‘Discreet’ bid to get Australian academic out of Tehran jail
PM stresses importance of being ‘discreet’ in attempting to free Kylie Moore-Gilbert.
Scott Morrison has stressed the importance of being “discreet” in attempting to secure the freedom of Melbourne academic Kylie Moore-Gilbert, after she released a letter begging the Prime Minister to negotiate her release from an Iranian jail.
The Prime Minister said he was concerned for Dr Moore-Gilbert’s welfare after she lost an appeal against her 10-year sentence for allegedly spying.
But he declared Dr Moore-Gilbert was aware of the support she was receiving from the government, despite releasing personal letters of her plea to Mr Morrison. “We’ve been working discreetly and conscientiously on her case now for some time,” the Prime Minister said.
Mr Morrison said Foreign Minister Marise Payne and officials from the Department of Foreign Affairs have had “some great success” in getting Australians released from foreign prisons. “But the key to getting that success is the determined way in which they pursue this, the patient way in which they pursue it, and also the very discreet way in which they pursue this,” he said on Monday.
“That’s why I can’t comment too much on the nature of the efforts that Australia is making. But I can assure you, and I know that Kylie also knows the extent that the Australian government is going to do everything that we can do to bring her home.”
The University of Melbourne Middle East expert spent her second Christmas behind bars in solitary confinement in a 3m by 2m cell in the Evin Prison. She remains in the Tehran jail where Iran’s Revolutionary Guard keeps its political prisoners.
She claims she was in Iran as part of a program on Islam for foreign academics, where she conducted research interviews. An academic in the program and an interview subject flagged her as “suspicious” to Iranian authorities.

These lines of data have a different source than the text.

Lemma prune_scan_step_tagged t tg st (k : nat) s :
  well_formed t ->
  segments t !! k = Some s -> is_tagged t tg (N.of_nat k) = true ->
  prune_scan_step (segments t) (parents t) tg st (N.of_nat k) =
  Return
    (let np := to_int (num_pruned st + 1) in
     let roots := if is_tag_root t tg (N.of_nat k)
                  then scan_tag_roots st ++ [to_msize (N.of_nat k)]
                  else scan_tag_roots st in
     if (N.of_nat k + 1 <? vec_size (segments t)) &&
        negb (is_tagged t tg (N.of_nat k + 1))
     then mk_prune_scan np
            (pruned_id_upper_bounds st ++ [to_int (Z.of_N (N.of_nat k + 1))])
            (pruned_id_offsets st ++ [np]) roots
     else mk_prune_scan np (pruned_id_upper_bounds st) (pruned_id_offsets st)
            roots).
Proof.
  intros [Hpl _ Hlt _ _] Hs Ht. unfold prune_scan_step.
  rewrite (vec_at_of_nat _ _ _ Hs). simpl.
  rewrite (is_tagged_lookup t tg k s Hs), Ht.
  destruct (lookup_lt_is_Some_2 (parents t) k) as [p Hp].
  { unfold parents. rewrite Hpl. now apply lookup_lt_Some in Hs. }
  rewrite (vec_at_of_nat _ _ _ Hp). simpl.
  assert ((if p =? mnpos then Return true
           else do pseg <- vec_at (segments t) p;
                Return (negb (tag pseg =? tg)%Z)) =
          Return (is_tag_root t tg (N.of_nat k))) as ->.
  { unfold is_tag_root. rewrite Ht, Nat2N.id, Hp. simpl.
    destruct (p =? mnpos) eqn:Hpn; [reflexivity|]. simpl.
    apply N.eqb_neq in Hpn. pose proof (Hlt _ _ Hp Hpn) as Hpk.
    destruct (lookup_lt_is_Some_2 (segments t) (N.to_nat p)) as [ps Hps].
    { apply lookup_lt_Some in Hs. lia. }
    unfold vec_at, is_tagged. now rewrite Hps. }
  simpl.
  assert ((if N.of_nat k + 1 <? vec_size (segments t)
           then do next <- vec_at (segments t) (N.of_nat k + 1);
                Return (negb (tag next =? tg)%Z)
           else Return false) =
          Return ((N.of_nat k + 1 <? vec_size (segments t)) &&
                  negb (is_tagged t tg (N.of_nat k + 1)))) as ->.
  { destruct (N.of_nat k + 1 <? vec_size (segments t)) eqn:Hn; [|reflexivity].
    apply N.ltb_lt in Hn. unfold vec_size in Hn.
    destruct (lookup_lt_is_Some_2 (segments t) (N.to_nat (N.of_nat k + 1)))
      as [nx Hnx]; [lia|].
    unfold vec_at, is_tagged. now rewrite Hnx. }
  simpl.
  destruct ((N.of_nat k + 1 <? vec_size (segments t)) &&
            negb (is_tagged t tg (N.of_nat k + 1))); reflexivity.
Qed.

(** The first loop of [prune_tag] returns; the counter has counted the
    tagged segments, the table gives every surviving index the number of
    tagged segments below it, and the roots found are the tag roots in
    ascending order. *)
Lemma prune_scan_loop t tg :
  well_formed t -> vec_size (segments t) <= int_max ->
  exists st,
    for_each (prune_scan_step (segments t) (parents t) tg)
      (make_span (vec_size (segments t))) (mk_prune_scan 0 [] [] []) = Return st /\
    (forall p : nat, (p < length (segments t))%nat ->
       is_tagged t tg (N.of_nat p) = false ->
       prune_offset st (N.of_nat p) =
       Return (Z.of_N (pruned_below t tg (N.of_nat p)))) /\
    scan_tag_roots st =
      filter (fun i => is_tag_root t tg i = true)
             (make_span (vec_size (segments t))).
Proof.
  intros Hwf Hfit. unfold vec_size, int_max in *.
  set (n := length (segments t)) in *.
  destruct (for_each_span_inv
    (prune_scan_step (segments t) (parents t) tg)
    (fun k st =>
       num_pruned st = Z.of_N (pruned_below t tg (N.of_nat k)) /\
       length (pruned_id_upper_bounds st) = length (pruned_id_offsets st) /\
       Forall (fun b => (0 <= b <= Z.of_nat k)%Z) (pruned_id_upper_bounds st) /\
       (forall p : nat, (p <= k)%nat -> (p < n)%nat ->
          is_tagged t tg (N.of_nat p) = false ->
          prune_offset st (N.of_nat p) =
          Return (Z.of_N (pruned_below t tg (N.of_nat p)))) /\
       scan_tag_roots st =
         filter (fun i => is_tag_root t tg i = true) (make_span (N.of_nat k)))
    n (mk_prune_scan 0 [] [] [])) as (st & Hst & _ & _ & _ & Hoff & Hroots).
  - simpl. repeat split; auto.
    intros p Hp _ _. assert (p = 0%nat) as -> by lia. reflexivity.
  - intros k [np bounds offsets roots] Hk (Hnp & Hlen & Hb & Hoff & Hroots).
    simpl in *.
    assert (forall v : nat, (k <= v)%nat -> (v <= n)%nat ->
              Forall (fun b => int_to_msize b <= N.of_nat v) bounds) as Hbv.
    { intros v Hkv Hvn. eapply Forall_impl; [exact Hb|]. simpl.
      intros b Hbk. rewrite int_to_msize_small; lia. }
    destruct (lookup_lt_is_Some_2 (segments t) k) as [s Hs]; [exact Hk|].
    pose proof (pruned_below_succ t tg k) as Hsucc.
    pose proof (pruned_below_le t tg k) as Hple.
    destruct (is_tagged t tg (N.of_nat k)) eqn:Htag.
    + (* segment [k] is pruned *)
      rewrite (prune_scan_step_tagged t tg _ k s Hwf Hs Htag). simpl.
      change (vec_size (segments t)) with (N.of_nat n).
      eexists. split; [reflexivity|].
      assert (to_int (np + 1) = Z.of_N (pruned_below t tg (N.of_nat (S k))))
        as Hnp' by (rewrite to_int_small; lia).
      assert ((if is_tag_root t tg (N.of_nat k)
               then roots ++ [to_msize (N.of_nat k)] else roots) =
              filter (fun i => is_tag_root t tg i = true)
                     (make_span (N.of_nat (S k)))) as Hroots'.
      { rewrite filter_make_span_succ, <- Hroots.
        destruct (is_tag_root t tg (N.of_nat k)).
        - rewrite decide_True by reflexivity.
          rewrite to_msize_small by lia. reflexivity.
        - rewrite decide_False by discriminate. now rewrite app_nil_r. }
      destruct ((N.of_nat k + 1 <? N.of_nat n) &&
                negb (is_tagged t tg (N.of_nat k + 1))) eqn:Hrun; simpl.
      * apply andb_true_iff in Hrun as [Hkn Hnext].
        apply N.ltb_lt in Hkn. apply negb_true_iff in Hnext.
        assert (to_int (Z.of_N (N.of_nat k + 1)) = Z.of_nat (S k)) as Hbound
          by (rewrite to_int_small; lia).
        rewrite Hbound.
        repeat split; [exact Hnp' | rewrite !length_app; simpl; lia | | | exact Hroots'].
        -- apply Forall_app. split.
           ++ eapply Forall_impl; [exact Hb|]. simpl. lia.
           ++ repeat constructor; lia.
        -- intros p Hp Hpn Hpt.
           destruct (Nat.eq_dec p (S k)) as [->|Hne].
           ++ rewrite prune_offset_all.
              ** rewrite last_snoc. now rewrite Hnp'.
              ** rewrite !length_app. simpl. lia.
              ** apply Forall_app. split; [apply Hbv; lia|].
                 repeat constructor. rewrite int_to_msize_small; lia.
           ++ assert (p <> k) by (intros ->; congruence).
              rewrite (prune_offset_snoc_lt bounds offsets np _ roots) by
                (try rewrite int_to_msize_small; lia).
              apply Hoff; [lia | exact Hpn | exact Hpt].
      * repeat split; [exact Hnp' | exact Hlen | | | exact Hroots'].
        -- eapply Forall_impl; [exact Hb|]. simpl. lia.
        -- intros p Hp Hpn Hpt.
           destruct (Nat.eq_dec p (S k)) as [->|Hne].
           ++ apply andb_false_iff in Hrun as [Hrun|Hrun].
              ** apply N.ltb_ge in Hrun. lia.
              ** apply negb_false_iff in Hrun.
                 replace (N.of_nat k + 1) with (N.of_nat (S k)) in Hrun by lia.
                 congruence.
           ++ assert (p <> k) by (intros ->; congruence).
              rewrite <- (Hoff p) by (try assumption; lia).
              reflexivity.
    + (* segment [k] survives *)
      rewrite (prune_scan_step_untagged t tg _ k s Hs Htag).
      eexists. split; [reflexivity|]. simpl.
      repeat split; [lia | exact Hlen | | |].
      * eapply Forall_impl; [exact Hb|]. simpl. lia.
      * intros p Hp Hpn Hpt.
        destruct (Nat.eq_dec p (S k)) as [->|Hne].
        -- rewrite (prune_offset_all bounds offsets np roots _ Hlen)
             by (apply Hbv; lia).
           rewrite <- (prune_offset_all bounds offsets np roots (N.of_nat k) Hlen)
             by (apply Hbv; lia).
           rewrite Hoff by (try assumption; lia). f_equal. lia.
        -- apply Hoff; [lia | exact Hpn | exact Hpt].
      * rewrite filter_make_span_succ, <- Hroots.
        assert (is_tag_root t tg (N.of_nat k) = false) as Hnr
          by (unfold is_tag_root; now rewrite Htag).
        rewrite decide_False by (rewrite Hnr; discriminate).
        now rewrite app_nil_r.
  - exists st. split; [exact Hst|]. split; [|exact Hroots].
    intros p Hp Hpt. apply Hoff; [lia | exact Hp | exact Hpt].
Qed.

News Corp papers reported an open letter from Dr Moore-Gilbert to Mr Morrison sent in June in which she begged him to “act faster to bring this terrible trauma that myself and my family must live through day after day to a resolution”.
“Please I beg of you to do whatever it takes to get me out,” she reportedly wrote.
In another letter sent this month, Dr Moore-Gilbert wrote that the “intolerable conditions” of her detention had not improved. “I have taken five hunger strikes as my only means to raise my voice but to no avail,” she reportedly wrote.
“I beg of you Prime Minister to take immediate action as my physical and mental health continues to deteriorate with every additional day that I remain imprisoned in these conditions.”
Anthony Albanese on Tuesday said her imprisonment was a “real concern”.
“It’s not clear what she’s been accused of,” the Opposition Leader said.
“Australia, I’m sure, is making a strong representation. DFAT do a very good job.”